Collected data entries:
Start of Block

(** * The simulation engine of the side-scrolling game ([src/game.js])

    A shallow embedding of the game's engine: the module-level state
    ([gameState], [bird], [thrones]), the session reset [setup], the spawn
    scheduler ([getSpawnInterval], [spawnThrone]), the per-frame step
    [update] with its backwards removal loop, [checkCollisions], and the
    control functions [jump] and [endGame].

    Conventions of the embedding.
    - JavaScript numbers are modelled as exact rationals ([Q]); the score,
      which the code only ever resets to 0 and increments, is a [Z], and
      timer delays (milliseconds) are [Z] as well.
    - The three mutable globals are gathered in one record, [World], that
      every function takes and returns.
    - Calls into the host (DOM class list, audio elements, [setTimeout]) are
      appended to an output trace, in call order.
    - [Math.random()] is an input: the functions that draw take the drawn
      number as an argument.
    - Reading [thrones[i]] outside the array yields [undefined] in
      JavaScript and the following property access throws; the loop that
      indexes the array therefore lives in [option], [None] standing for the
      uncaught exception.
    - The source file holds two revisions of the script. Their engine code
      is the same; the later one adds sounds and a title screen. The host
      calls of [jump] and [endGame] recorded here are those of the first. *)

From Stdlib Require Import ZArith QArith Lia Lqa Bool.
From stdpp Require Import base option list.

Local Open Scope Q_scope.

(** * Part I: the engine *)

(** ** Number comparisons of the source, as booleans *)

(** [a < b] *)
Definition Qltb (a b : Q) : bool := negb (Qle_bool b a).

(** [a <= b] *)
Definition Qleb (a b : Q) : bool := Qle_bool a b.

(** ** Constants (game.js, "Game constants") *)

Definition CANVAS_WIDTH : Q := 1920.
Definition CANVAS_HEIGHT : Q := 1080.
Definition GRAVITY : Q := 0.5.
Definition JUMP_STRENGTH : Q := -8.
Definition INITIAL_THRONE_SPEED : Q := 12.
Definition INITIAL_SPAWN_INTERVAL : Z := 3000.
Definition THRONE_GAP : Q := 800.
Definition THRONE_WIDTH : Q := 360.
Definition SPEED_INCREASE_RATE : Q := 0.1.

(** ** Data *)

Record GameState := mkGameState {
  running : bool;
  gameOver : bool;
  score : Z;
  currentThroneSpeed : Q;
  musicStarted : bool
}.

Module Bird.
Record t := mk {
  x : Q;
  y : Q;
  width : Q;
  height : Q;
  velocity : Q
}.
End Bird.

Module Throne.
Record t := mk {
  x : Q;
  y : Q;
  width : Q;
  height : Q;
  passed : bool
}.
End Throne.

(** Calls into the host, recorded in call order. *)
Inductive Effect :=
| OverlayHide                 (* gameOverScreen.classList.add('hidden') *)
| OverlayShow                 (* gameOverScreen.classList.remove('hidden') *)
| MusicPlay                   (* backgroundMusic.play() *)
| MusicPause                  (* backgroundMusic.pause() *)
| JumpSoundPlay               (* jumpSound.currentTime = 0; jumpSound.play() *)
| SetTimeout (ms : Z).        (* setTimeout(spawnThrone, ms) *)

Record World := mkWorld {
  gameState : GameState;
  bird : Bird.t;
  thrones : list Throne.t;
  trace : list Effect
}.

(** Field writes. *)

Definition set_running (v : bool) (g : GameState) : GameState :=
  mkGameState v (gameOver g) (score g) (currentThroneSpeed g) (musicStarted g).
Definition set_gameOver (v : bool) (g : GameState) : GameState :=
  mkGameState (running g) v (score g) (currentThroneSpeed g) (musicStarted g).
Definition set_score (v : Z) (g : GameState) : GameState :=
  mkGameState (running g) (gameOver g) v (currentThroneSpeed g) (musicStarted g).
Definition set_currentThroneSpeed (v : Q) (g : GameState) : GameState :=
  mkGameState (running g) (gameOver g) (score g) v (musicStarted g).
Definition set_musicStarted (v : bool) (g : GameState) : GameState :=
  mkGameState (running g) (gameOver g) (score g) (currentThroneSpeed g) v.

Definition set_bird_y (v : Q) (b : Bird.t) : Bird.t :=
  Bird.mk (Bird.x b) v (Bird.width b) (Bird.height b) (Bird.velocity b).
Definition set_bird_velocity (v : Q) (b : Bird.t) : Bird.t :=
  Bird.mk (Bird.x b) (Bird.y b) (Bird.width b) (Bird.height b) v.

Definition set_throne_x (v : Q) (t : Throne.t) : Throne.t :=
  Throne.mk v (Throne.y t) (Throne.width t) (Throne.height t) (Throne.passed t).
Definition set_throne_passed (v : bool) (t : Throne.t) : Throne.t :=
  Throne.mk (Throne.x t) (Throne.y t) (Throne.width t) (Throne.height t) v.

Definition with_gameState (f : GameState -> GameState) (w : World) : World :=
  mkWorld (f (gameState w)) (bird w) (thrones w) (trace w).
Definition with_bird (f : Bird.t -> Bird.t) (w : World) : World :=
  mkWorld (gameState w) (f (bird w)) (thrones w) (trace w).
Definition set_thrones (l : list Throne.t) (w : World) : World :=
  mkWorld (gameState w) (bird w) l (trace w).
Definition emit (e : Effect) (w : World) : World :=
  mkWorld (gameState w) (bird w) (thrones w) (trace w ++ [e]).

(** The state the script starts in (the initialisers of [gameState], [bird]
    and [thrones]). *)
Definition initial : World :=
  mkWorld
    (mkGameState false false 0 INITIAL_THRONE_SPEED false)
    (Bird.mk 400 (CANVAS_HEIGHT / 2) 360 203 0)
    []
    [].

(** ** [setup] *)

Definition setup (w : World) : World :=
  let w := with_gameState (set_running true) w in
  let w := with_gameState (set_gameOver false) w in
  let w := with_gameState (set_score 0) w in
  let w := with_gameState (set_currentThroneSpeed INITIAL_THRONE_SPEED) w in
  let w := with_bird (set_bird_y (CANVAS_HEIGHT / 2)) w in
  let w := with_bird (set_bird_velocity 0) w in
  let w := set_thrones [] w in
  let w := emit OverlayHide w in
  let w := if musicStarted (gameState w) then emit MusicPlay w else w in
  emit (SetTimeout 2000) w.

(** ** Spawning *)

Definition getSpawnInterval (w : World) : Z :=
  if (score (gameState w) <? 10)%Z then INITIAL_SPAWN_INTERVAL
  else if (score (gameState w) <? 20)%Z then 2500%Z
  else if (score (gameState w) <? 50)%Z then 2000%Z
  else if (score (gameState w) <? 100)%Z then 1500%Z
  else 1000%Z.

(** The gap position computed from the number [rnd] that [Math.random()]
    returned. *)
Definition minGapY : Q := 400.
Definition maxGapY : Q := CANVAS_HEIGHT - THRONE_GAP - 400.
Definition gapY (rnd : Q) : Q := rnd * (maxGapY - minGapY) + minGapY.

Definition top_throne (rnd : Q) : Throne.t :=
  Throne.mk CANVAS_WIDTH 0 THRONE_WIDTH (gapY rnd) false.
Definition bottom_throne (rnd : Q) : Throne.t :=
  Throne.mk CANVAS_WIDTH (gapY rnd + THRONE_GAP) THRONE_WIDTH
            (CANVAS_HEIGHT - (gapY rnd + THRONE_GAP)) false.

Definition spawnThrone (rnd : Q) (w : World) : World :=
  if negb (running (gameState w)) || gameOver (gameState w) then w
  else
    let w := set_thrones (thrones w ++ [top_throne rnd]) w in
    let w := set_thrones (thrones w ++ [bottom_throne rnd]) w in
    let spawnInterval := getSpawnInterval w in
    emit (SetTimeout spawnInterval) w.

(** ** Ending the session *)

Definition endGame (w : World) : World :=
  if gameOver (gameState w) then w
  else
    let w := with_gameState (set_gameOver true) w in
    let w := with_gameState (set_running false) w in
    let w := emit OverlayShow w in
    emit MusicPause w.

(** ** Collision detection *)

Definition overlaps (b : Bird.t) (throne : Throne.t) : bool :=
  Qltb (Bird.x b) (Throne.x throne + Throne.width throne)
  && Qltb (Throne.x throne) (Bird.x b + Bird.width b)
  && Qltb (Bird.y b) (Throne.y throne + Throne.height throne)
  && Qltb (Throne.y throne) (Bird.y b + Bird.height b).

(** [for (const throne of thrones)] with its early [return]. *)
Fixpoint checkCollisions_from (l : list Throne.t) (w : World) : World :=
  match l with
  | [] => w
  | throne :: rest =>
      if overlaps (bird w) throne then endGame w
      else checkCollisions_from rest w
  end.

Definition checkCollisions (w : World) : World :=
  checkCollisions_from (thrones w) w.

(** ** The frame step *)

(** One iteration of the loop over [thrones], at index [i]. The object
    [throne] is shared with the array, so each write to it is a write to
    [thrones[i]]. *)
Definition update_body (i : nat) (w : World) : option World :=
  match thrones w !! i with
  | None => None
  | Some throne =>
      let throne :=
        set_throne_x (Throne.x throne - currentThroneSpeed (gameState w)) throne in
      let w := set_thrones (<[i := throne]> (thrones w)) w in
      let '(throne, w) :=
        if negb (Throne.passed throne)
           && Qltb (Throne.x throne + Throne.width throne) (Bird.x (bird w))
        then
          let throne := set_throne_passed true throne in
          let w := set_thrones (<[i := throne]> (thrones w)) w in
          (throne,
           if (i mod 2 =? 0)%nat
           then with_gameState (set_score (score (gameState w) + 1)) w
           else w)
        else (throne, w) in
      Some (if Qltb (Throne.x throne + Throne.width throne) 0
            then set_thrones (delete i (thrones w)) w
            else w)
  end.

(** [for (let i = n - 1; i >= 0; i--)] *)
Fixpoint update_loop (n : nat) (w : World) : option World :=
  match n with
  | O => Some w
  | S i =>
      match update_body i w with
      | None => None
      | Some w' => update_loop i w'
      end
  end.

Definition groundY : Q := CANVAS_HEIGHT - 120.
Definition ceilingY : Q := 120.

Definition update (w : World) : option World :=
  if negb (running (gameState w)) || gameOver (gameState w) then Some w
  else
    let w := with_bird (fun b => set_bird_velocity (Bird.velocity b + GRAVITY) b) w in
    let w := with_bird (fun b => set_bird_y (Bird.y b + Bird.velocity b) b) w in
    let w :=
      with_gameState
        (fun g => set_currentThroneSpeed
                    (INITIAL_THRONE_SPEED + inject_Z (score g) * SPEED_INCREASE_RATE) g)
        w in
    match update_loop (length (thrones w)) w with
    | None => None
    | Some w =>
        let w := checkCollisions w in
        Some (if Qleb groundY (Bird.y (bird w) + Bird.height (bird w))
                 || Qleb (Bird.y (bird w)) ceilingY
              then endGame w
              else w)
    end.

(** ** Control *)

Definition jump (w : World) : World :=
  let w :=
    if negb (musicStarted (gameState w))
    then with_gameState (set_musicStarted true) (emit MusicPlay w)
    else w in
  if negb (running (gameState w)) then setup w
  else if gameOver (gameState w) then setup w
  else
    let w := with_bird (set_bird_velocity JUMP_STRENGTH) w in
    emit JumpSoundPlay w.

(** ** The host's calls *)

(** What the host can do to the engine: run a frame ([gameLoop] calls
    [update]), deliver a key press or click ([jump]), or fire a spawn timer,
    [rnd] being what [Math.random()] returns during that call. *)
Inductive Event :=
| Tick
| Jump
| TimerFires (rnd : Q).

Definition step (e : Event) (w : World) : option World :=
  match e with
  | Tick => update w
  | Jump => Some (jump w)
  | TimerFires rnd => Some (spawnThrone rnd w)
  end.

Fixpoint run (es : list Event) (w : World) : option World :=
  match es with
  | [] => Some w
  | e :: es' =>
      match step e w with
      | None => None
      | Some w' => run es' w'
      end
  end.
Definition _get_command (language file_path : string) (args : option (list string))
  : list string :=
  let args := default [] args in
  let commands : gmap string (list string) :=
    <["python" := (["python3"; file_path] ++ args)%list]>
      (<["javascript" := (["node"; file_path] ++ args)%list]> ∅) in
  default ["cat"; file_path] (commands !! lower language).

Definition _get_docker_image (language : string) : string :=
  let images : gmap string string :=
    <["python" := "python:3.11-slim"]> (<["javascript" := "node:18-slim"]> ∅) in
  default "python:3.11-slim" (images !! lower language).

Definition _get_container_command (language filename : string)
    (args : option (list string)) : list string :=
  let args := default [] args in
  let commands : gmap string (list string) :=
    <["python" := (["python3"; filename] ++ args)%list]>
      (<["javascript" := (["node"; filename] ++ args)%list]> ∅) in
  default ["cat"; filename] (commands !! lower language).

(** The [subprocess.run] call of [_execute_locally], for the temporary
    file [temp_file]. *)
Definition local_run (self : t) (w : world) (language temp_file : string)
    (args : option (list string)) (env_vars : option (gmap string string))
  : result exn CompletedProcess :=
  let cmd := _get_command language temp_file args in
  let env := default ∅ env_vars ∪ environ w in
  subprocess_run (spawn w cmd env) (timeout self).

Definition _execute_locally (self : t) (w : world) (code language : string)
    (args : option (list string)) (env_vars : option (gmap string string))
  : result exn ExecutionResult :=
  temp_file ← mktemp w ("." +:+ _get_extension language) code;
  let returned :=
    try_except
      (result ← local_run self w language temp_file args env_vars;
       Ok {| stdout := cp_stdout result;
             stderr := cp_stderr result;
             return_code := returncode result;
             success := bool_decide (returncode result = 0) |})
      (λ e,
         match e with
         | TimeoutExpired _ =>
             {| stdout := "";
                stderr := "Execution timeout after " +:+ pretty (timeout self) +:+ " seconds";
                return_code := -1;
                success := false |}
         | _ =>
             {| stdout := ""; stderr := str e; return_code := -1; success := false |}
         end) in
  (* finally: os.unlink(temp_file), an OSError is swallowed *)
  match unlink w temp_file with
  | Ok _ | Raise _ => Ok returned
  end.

End of Block

◆ Description of the task: If a line in the records holds the string "trace", copy it.

◆ Output of the task:
      appended to an output trace, in call order.
  trace : list Effect
  mkWorld (f (gameState w)) (bird w) (thrones w) (trace w).
  mkWorld (gameState w) (f (bird w)) (thrones w) (trace w).
  mkWorld (gameState w) (bird w) l (trace w).
  mkWorld (gameState w) (bird w) (thrones w) (trace w ++ [e]).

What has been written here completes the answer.